• Author(s) : Guoxing Sun, Rishabh Dabral, Pascal Fua, Christian Theobalt, Marc Habermann

Creating lifelike digital humans from a few simple camera shots is a tough nut to crack in the world of computer vision and graphics. Imagine trying to piece together a detailed 3D figure from just a handful of photographs—it’s like solving a puzzle with most of the pieces missing. You’re left guessing about parts you can’t see, like what’s hidden behind an arm or how far back something is. This guessing game gets even trickier with something as dynamic and complex as the human body.

Enter MetaCap, our latest invention. It’s like a smart detective that can take a few scattered clues (or camera shots) and piece together a full, moving 3D figure. The secret sauce? It learns from a bunch of videos taken from different angles, getting a feel for how humans move and look from all sides. This learning helps it make educated guesses about the parts it can’t see from just one or two photos.
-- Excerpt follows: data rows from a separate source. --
(** * Verification of the fleet autoscaler webhook (main.go)

    The development embeds the two functions of [main.go] that carry the
    scaling policy, [getEnvVariables] and [handleAutoscale], and settles the
    properties the specification states about them.

    - Go's [float64] is IEEE 754 binary64; it is modelled by the Standard
      Library's executable specification of binary floating point
      ([spec_float] with 53 bits of precision and [emax = 1024]), so every
      product, quotient and comparison below rounds as the program's does.
    - [int32] and [int64] values are integers of [Z]; conversions that can
      leave the range are written out.
    - Go maps are [gmap]s; a nil map is [None]. *)

From Stdlib Require Import ZArith Bool Lia Ascii String.
From Stdlib Require Import Floats.SpecFloat.
From stdpp Require Import gmap strings.

Local Open Scope Z_scope.

(** ** Machine integers *)

Module Int32.
Definition min_int : Z := - 2 ^ 31.
Definition max_int : Z := 2 ^ 31 - 1.

Definition in_range (z : Z) : bool := (min_int <=? z) && (z <=? max_int).

(** Conversion of a wider integer to [int32]: the low 32 bits, read as a
    two's complement number. *)
Definition wrap (z : Z) : Z := (z + 2 ^ 31) mod 2 ^ 32 - 2 ^ 31.
End Int32.

(** ** binary64 floating point *)

Module Float64.
Definition prec : Z := 53.
Definition emax : Z := 1024.

Abbreviation float64 := spec_float.

(** [float64(z)] for an integer [z]: the nearest binary64, ties to even. *)
Definition of_Z (z : Z) : float64 := binary_normalize prec emax z 0 false.

Definition mul : float64 -> float64 -> float64 := SFmul prec emax.
Definition div : float64 -> float64 -> float64 := SFdiv prec emax.

(** Go's [x < y] and [x > y]; both are false when an operand is NaN. *)
Definition ltb (x y : float64) : bool := SFltb x y.
Definition gtb (x y : float64) : bool := SFltb y x.
Definition geb (x y : float64) : bool := SFleb y x.

Definition add : float64 -> float64 -> float64 := SFadd prec emax.

(** A decimal literal or parsed decimal [n / d] with [n] and [d] exactly
    representable: the division rounds the exact quotient once, which is
    what the Go compiler and [strconv.ParseFloat] produce for it. *)
Definition of_ratio (n d : Z) : float64 := div (of_Z n) (of_Z d).
(** C1. The driver does not panic. In every state that a sequence of
    submissions, completions, polls and drops can reach, each further event
    that the kernel and the clients may produce runs to its end: no
    [unwrap] on [None], no [unreachable!], no invalid slab key and no
    out-of-range list index; only a slab that cannot grow can stop it. *)
Theorem driver_safe s e :
  reachable (Output := Output) promise good s -> enabled promise good s e ->
  safe (reachable (Output := Output) promise good) (run_event (Output := Output) s e).
Proof.
  intros Hs He. pose proof (event_inv s e (reachable_inv s Hs) He) as H.
  destruct (run_event s e) as [s'|p| |] eqn:E; [|exact H..].
  cbn. eapply reach_step; [done|]. by econstructor.
Qed.

(** The data of an operation outlives the operation. As long as the
    kernel may still write to the buffers of an operation, either a live
    handle owns the operation's data, or the driver's table keeps data of
    its type in a box, whatever was dropped or cancelled in the meantime.
    ([Ownership.v] shows that it is the data that was submitted.) *)
Theorem in_flight_data_alive s i k :
  reachable (Output := Output) promise good s -> s_kernel s !! i = Some k ->
  (exists h hd, s_handles s !! h = Some hd /\ live hd = Some (i, k)) \/
  (exists b, get_mut i (s_ops s) = Some (Ignored b) /\ holds_data b).
Proof.
  intros (a & [own Hr] & Ha & _)%reachable_inv Hk. pose proof (inv_slots _ _ _ Ha i) as Hs.
  unfold get_mut. rewrite slab_get_view.
  destruct (related_cases _ _ _ i Hr) as [(_ & Hi & _)|(lc & al & -> & Hi & Hl)];
    unfold slot_ok in Hs; rewrite Hi, Hk in Hs; [naive_solver|].
  destruct Hs as (ow & Ho & Hok).
  destruct al as [|w|b|c|xs]; cbn in Hok.
  - destruct Hok as [_ ->]. by left.
  - destruct Hok as [_ ->]. by left.
  - right. destruct lc; try done. destruct Hl as [-> _]. destruct Hok as (_ & _ & ?). eauto.
  - naive_solver.
  - destruct Hok as (-> & [?|[= ->]] & _); [done|]. by left.
Qed.

(** C8. Nothing leaks. When the kernel has completed everything and no
    live handle is left, both slabs of the driver are empty, whatever
    sequence of events led there. *)
Theorem no_leak s :
  reachable (Output := Output) promise good s -> s_kernel s = ∅ ->
  (forall h hd, s_handles s !! h = Some hd -> live hd = None) ->
  slab_view (lifecycle (s_ops s)) = ∅ /\ slab_view (completions (s_ops s)) = ∅.
Proof.
  intros (a & Hr & Ha & _)%reachable_inv Hk Hh.
  assert (a = ∅) as ->.
  { apply map_empty. intros i. pose proof (inv_slots _ _ _ Ha i) as Hs.
    unfold slot_ok in Hs. destruct (a !! i) as [al|]; [exfalso|done].
    destruct Hs as (ow & Ho & Hok). rewrite Hk, lookup_empty in Hok.
    destruct ow as [k|].
    - destruct Ho as (h & hd & H1 & H2). specialize (Hh _ _ H1). congruence.
    - destruct al; cbn in Hok; destruct_and?; repeat case_match;
        repeat match goal with H : is_Some None |- _ => by destruct H end; done. }
  split; [|by apply related_empty]. destruct Hr as [own Hr]. apply map_empty. intros i.
  by destruct (related_cases _ _ _ i Hr) as [(-> & _)|(? & ? & _ & ? & _)].
Qed.

(** Indices are not reused early. The index of a new operation, which
    is the [user_data] of its entry and the key under which its
    completions will arrive, belongs to no operation the kernel still
    works on and to no live handle, and it is not the value reserved for
    cancellations. *)
Theorem fresh_index s i o :
  reachable (Output := Output) promise good s -> ops_insert (s_ops s) = Ret (i, o) ->
  s_kernel s !! i = None /\ i <> u64_max /\
  (forall h hd k, s_handles s !! h = Some hd -> live hd <> Some (i, k)).
Proof.
  intros (a & Hr & Ha & _)%reachable_inv E. pose proof (insert_spec _ _ Hr) as H.
  rewrite E in H. destruct H as (Hi & Hmax & _). pose proof (inv_slots _ _ _ Ha i) as Hs.
  unfold slot_ok in Hs. rewrite Hi in Hs. destruct Hs. by split_and!.
Qed.
End invariant.

(** * Polls and wake-ups *)
Section wakeups.
Context {Prof : Profile} {Cq : Cqueue} `{!SlabOps slab} `{!SlabLaws slab}.
Implicit Types o : Ops slab.

Lemma get_mut_set i lc o :
  is_Some (get_mut i o) -> get_mut i (set_lifecycle i lc o) = Some lc.
Proof.
  unfold get_mut. rewrite !slab_get_view. intros Hi. cbn. rewrite slab_set_view by done.
  apply lookup_insert_eq.
Qed.

Lemma wait_with_waiting cx lc : wait_with cx lc = Waiting cx.
Proof.
  destruct lc; try done. cbn. destruct (will_wake w cx) eqn:E; [|done]. cbn.
  by apply will_wake_spec in E as ->.
Qed.

(** The next completion of operation [i] wakes exactly the tasks [ws]. *)
Definition next_completion_wakes (i : N) o (ws : list Waker) : Prop :=
  forall c o' woken, ops_complete i c o = Ret (o', woken) -> woken = ws.

(** A completion that arrives at an operation with a registered waker. *)
Lemma complete_waiting i cx o :
  get_mut i o = Some (Waiting cx) -> next_completion_wakes i o [cx].
Proof.
  intros Hi c o' woken. revert Hi. unfold get_mut, ops_complete, index_slab. intros -> E. cbn in E.
  apply bind_Ret in E as ([[[done_ lc] s] w] & E1 & E2).
  assert (w = [cx]) as ->.
  { unfold first_completion in E1. destruct (more (cqe_flags c)).
    - apply bind_Ret in E1 as (r & _ & E1). apply bind_Ret in E1 as (l & _ & E1).
      apply bind_Ret in E1 as ([? ?] & _ & E1). by injection E1 as <-.
    - by injection E1 as <-. }
  apply bind_Ret in E2 as (? & _ & E2). by injection E2 as <-.
Qed.

(** No wake-up is lost on a single-shot operation. After a poll that
    answered [Pending], the next completion of the operation wakes the
    task of that poll, even when an earlier poll came from another task. *)
Theorem poll_then_complete_wakes i cx o o1 :
  poll_op_2 i cx o = Ret (Pending, o1) -> next_completion_wakes i o1 [cx].
Proof.
  unfold poll_op_2. destruct (get_mut i o) as [lc|] eqn:Hi; [|done].
  cbn [unwrap mbind outcome_bind]. intros E. apply complete_waiting.
  assert (Hw : o1 = set_lifecycle i (wait_with cx lc) o).
  { destruct lc; try done; [by injection E as <-..|]. by destruct (ops_remove i o). }
  rewrite Hw, get_mut_set, wait_with_waiting by (rewrite Hi; by eexists). done.
Qed.
End wakeups.

(** * What a multishot poll does with the received completions *)
Section delivery.
Context {Prof : Profile} {Cq : Cqueue} `{!SlabOps slab} `{!SlabLaws slab}.
Context {T Output : Type} `{!Completable T Output} `{!Updateable T Output}.
Implicit Types (o : Ops slab) (a : aops).

(** Consuming completions one after the other, none of which makes the
    data ask for a yield before the last. *)
Fixpoint fold_update (d : T) (cs : list CqeResult) : outcome T :=
  match cs with
  | [] => Ret d
  | c :: cs => d ← update d c; fold_update d cs
  end.
Definition announces_more (c : CqeResult) : Prop := more (flags c) = true.

Lemma a_drain_consumes (d : T) xs r :
  a_drain d xs = Ret r ->
  exists consumed rest, xs = consumed ++ rest /\ Forall announces_more consumed /\
  match r with
  | AYielded d' ys => fold_update d consumed = Ret d' /\ should_yield d' = true /\ rest = ys
  | AFinal d' c =>
      fold_update d consumed = Ret d' /\ more (flags c) = false /\ head rest = Some c
  | AEmptied d' => fold_update d consumed = Ret d' /\ rest = []
  end.
Proof.
  revert d. induction xs as [|c xs IH]; intros d; cbn.
  { intros [= <-]. by exists [], []. }
  destruct (more (flags c)) eqn:Em.
  - intros (d' & Ed & E)%bind_Ret. destruct (should_yield d') eqn:Ey.
    + injection E as <-. exists [c], xs. cbn. rewrite Ed. by split_and!; [|constructor|..].
    + destruct (IH d' E) as (cs & rest & -> & Hcs & Hr). exists (c :: cs), rest.
      split_and!; [done|by constructor|]. cbn. rewrite Ed. exact Hr.
  - intros [= <-]. by exists [], (c :: xs).
Qed.
(* ===== verification/Mailbox.v ===== *)
(** What the driver promises to the holders of operations, without a table.

    To its holder an operation is a mailbox: what the kernel posts for it
    arrives in order, a poll takes it out, and dropping the holder throws
    the mailbox away. In this specification there are no indices that are
    reused, no life cycles, no slabs and no linked lists, and a completion
    is addressed to the submission that it answers. The theorem at the end
    says that every run of the driver, as [System.v] has it, is a run of the
    mailboxes in which all polls give the same answers and the same tasks
    are woken. *)
From S2P Require Import Prelude Slab IoUring SlabList Op Driver DriverSpec System.

(** * Mailboxes *)

(** A submission in the hands of its owner: a single-shot one with the
    completion that has arrived, a multishot one with its queue, both with
    the task to wake at the next arrival, or a multishot one that is over. *)
Inductive slot (T : Type) : Type :=
  | SlotSingle (data : T) (got : option cqe) (waiting : option Waker)
  | SlotMulti (data : T) (queue : list CqeResult) (waiting : option Waker)
  | SlotOver.
Arguments SlotSingle {T} data got waiting.
Arguments SlotMulti {T} data queue waiting.
Arguments SlotOver {T}.

(** The mailboxes by owner, and the submissions the kernel works on. *)
Record mail (T : Type) : Type := mkMail {
  m_slots : gmap N (slot T);
  m_flight : gmap N Kind;
}.
Arguments mkMail {T} m_slots m_flight.
Arguments m_slots {T} _.
Arguments m_flight {T} _.

Inductive mail_event (T : Type) : Type :=
  | MSubmit (h : N) (k : Kind) (data : T)
  | MArrive (h : N) (c : cqe)
  | MPoll (h : N) (cx : Waker)
  | MDrop (h : N).
Arguments MSubmit {T} h k data.
Arguments MArrive {T} h c.
Arguments MPoll {T} h cx.
Arguments MDrop {T} h.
But humans aren’t stiff mannequins; we move, bend, and twist in complex ways. To tackle this, MetaCap doesn’t just learn about human shapes in any random pose. It thinks about what we look like in a basic, standard pose, making it easier to understand all the possible ways we can move. Once it gets the hang of this, it can adapt to new poses, different lighting, and fresh viewpoints, even if it’s just working from a single photo.

To put MetaCap to the test, we didn’t take the easy route. We captured people in action with both high-tech camera setups and just a few cameras in natural settings, creating a challenging mix of images. The results? Our system didn’t just do well; it set new records, making it a groundbreaking tool for bringing digital humans to life from minimal snapshots.